Así que habíamos llegado al fondo del asunto. Era cierto que me rondaba la cabeza, sin embargo, me negaba a darle credibilidad, cosas de conspiranoicos, como se intenta ignorar un amenazante e inexplicable ruido en el pasillo de casa, en medio de la oscuridad de la madrugada.

- Creo que nadie tiene autoridad para decidir eso, y menos para nombrar a los que no debieran de estar aquí, no, bajo ningún criterio.
- Es muy loable su filantrópico modo de pensar, - me señaló con su dedo índice, como si fuera a sentenciarme por algún delito – poco práctico también. No podemos permitir que la vida de cientos, miles de millones de personas sin importancia, completamente prescindibles, hagan peligrar los recursos, finitos le recuerdo, de nuestro planeta. La realidad es que la vieja Tierra está harta de esta Humanidad que se comporta como un tumor desbocado. La buena noticia es que la metástasis se puede corregir.

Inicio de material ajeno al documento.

Definition is_ws (c : N) : bool := (c =? 32) || (c =? 9) || (c =? 10) || (c =? 13).
Definition is_digit (c : N) : bool := (48 <=? c) && (c <=? 57).

Fixpoint skip_ws (s : str) : str :=
  match s with
  | c :: s' => if is_ws c then skip_ws s' else s
  | [] => []
  end.

Definition hex_value (c : N) : option N :=
  if is_digit c then Some (c - 48)
  else if (97 <=? c) && (c <=? 102) then Some (c - 87)
  else if (65 <=? c) && (c <=? 70) then Some (c - 55)
  else None.

Definition parse_hex4 (s : str) : option (N * str) :=
  match s with
  | a :: b :: c :: d :: rest =>
      match hex_value a, hex_value b, hex_value c, hex_value d with
      | Some x, Some y, Some z, Some t => Some (x * 4096 + y * 256 + z * 16 + t, rest)
      | _, _, _, _ => None
      end
  | _ => None
  end.

Definition simple_escape (e : N) : option N :=
  if (e =? 34) || (e =? 92) || (e =? 47) then Some e
  else if e =? 98 then Some 8 else if e =? 102 then Some 12
  else if e =? 110 then Some 10 else if e =? 114 then Some 13
  else if e =? 116 then Some 9 else None.

(** The text of a string, from just after its opening quote; [acc] holds
    the characters read so far, reversed. *)
Fixpoint scanstring (fuel : nat) (s acc : str) : result (str * str) :=
  match fuel, s with
  | S f, c :: s1 =>
      if c =? 34 then Ok (rev acc, s1)
      else if c =? 92 then
        match s1 with
        | [] => Err JSONDecodeError
        | e :: s2 =>
            if e =? 117 then
              match parse_hex4 s2 with
              | None => Err JSONDecodeError
              | Some (u, s3) =>
                  if (0xd800 <=? u) && (u <=? 0xdbff) then
                    match s3 with
                    | b :: u' :: s4 =>
                        if (b =? 92) && (u' =? 117) then
                          match parse_hex4 s4 with
                          | None => Err JSONDecodeError
                          | Some (u2, s5) =>
                              if (0xdc00 <=? u2) && (u2 <=? 0xdfff)
                              then scanstring f s5
                                     (0x10000 + (u - 0xd800) * 1024 + (u2 - 0xdc00) :: acc)
                              else scanstring f s3 (u :: acc)
                          end
                        else scanstring f s3 (u :: acc)
                    | _ => scanstring f s3 (u :: acc)
                    end
                  else scanstring f s3 (u :: acc)
              end
            else
              match simple_escape e with
              | Some x => scanstring f s2 (x :: acc)
              | None => Err JSONDecodeError
              end
        end
      else if c <? 32 then Err JSONDecodeError
      else scanstring f s1 (c :: acc)
  | _, _ => Err JSONDecodeError
  end.

Fixpoint span_digits (s : str) : str * str :=
  match s with
  | c :: s' => if is_digit c then let '(d, r) := span_digits s' in (c :: d, r) else ([], s)
  | [] => ([], [])
  end.

(** A number at the start of [s]: its lexeme and what follows. *)
Definition scan_number (s : str) : option (str * str) :=
  let '(sign, s0) := match s with
                     | c :: s' => if c =? 45 then ([45], s') else ([], s)
                     | [] => ([], s)
                     end in
  match s0 with
  | c :: s1 =>
      if is_digit c then
        let '(int, r1) := if c =? 48 then ([48], s1)
                          else let '(d, r) := span_digits s1 in (c :: d, r) in
        let '(frac, r2) :=
          match r1 with
          | dot :: r =>
              if dot =? 46 then
                match span_digits r with
                | ([], _) => ([], r1)
                | (d, r') => (46 :: d, r')
                end
              else ([], r1)
          | [] => ([], r1)
          end in
        let '(exp, r3) :=
          match r2 with
          | e :: r =>
              if (e =? 101) || (e =? 69) then
                let '(sg, r') := match r with
                                 | c' :: r'' =>
                                     if (c' =? 43) || (c' =? 45) then ([c'], r'') else ([], r)
                                 | [] => ([], r)
                                 end in
                match span_digits r' with
                | ([], _) => ([], r2)
                | (d, r'') => (e :: sg ++ d, r'')
                end
              else ([], r2)
          | [] => ([], r2)
          end in
        Some (sign ++ int ++ frac ++ exp, r3)
      else None
  | [] => None
  end.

De hecho, la estamos corrigiendo...
- Nunca hablaría... – Repliqué entrecortadamente. – No, jamás, del género humano en esos términos.
- Es muy sencillo: Menos gente, más recursos para repartir. – Respiró profundamente y empezó a hablar bajo, como si contase algo muy confidencial. - No aportan nada, solamente procrean, procrean y procrean. Son animales. ¡No merecen vivir! ¿Tan ingenuo es usted que piensa que no se ha descubierto un remedio para curar el cáncer, el VIH, el Alzheimer...? Pues sí, evidentemente que existen sobre el papel. Pero no verán la luz. Sería el colmo, multiplicaríamos la población humana entre los que no se mueren y los que siguen naciendo pese a nuestros esfuerzos. Desprestigiamos la maternidad y la paternidad; nos hemos empeñado en cizañar, en convertir en insoportable, la despreciable, oscurantista y vetusta institución que es la “familia”... ¿Ve como no es una cuestión de beneficios empresariales, del montón de dinero que ganaríamos? No nos interesa porque tenemos más del que usted pueda imaginar en todos los días de su vida... Más aún, ¿por qué cree que les estamos enfermando con los artefactos, bebidas, alimentos y fármacos que les vendemos? ¡Quítese la venda de los ojos! Ha demostrado estar por encima de ellos, ¡disfrútelo, caramba! ¿Por qué cree que los gobiernos están implantando políticas de interrupción del embarazo con tanto apresuramiento? ¿A qué cree que obedecen los recortes en sanidad y otras materias? Estamos fomentando una, ¿cómo llamarlo?... “Eugenesia encubierta”, porque esto no da más de sí. Y tampoco queremos que dé más de sí. Siguiendo en esta línea hasta nosotros nos quedaremos sin nada, y no lo permitiremos, no lo dude, querido amigo Vega. Cien millones no son nada si lo logramos. ¿Qué quiere?, ¿doscientos? ¿Trescientos? ¡El mundo es nuestro! Los tendrá si acepta nuestras condiciones, que ya serán completamente suyas porque formará parte de nosotros.

“Nosotros”. Primera persona del plural que había estado presente todo el tiempo. Monolítico, intimidante, atento, paciente, cauto y sin escrúpulos, como un ojo sin párpado que abarcase cada nacido en este Valle de Lágrimas. “Nosotros”...

- Y ¿quiénes son ese “nosotros”?



La luz del sol brillaba de un extraño modo sobre el tronco piramidal que había sobre la mesa, estrellando su reflejo sobre el techo, como si un misterioso ángel caído recordase, con su fulgor, que la blasfemia de alimentar el anhelo de ser más que Dios no es una peculiaridad específica de ángeles rebeldes.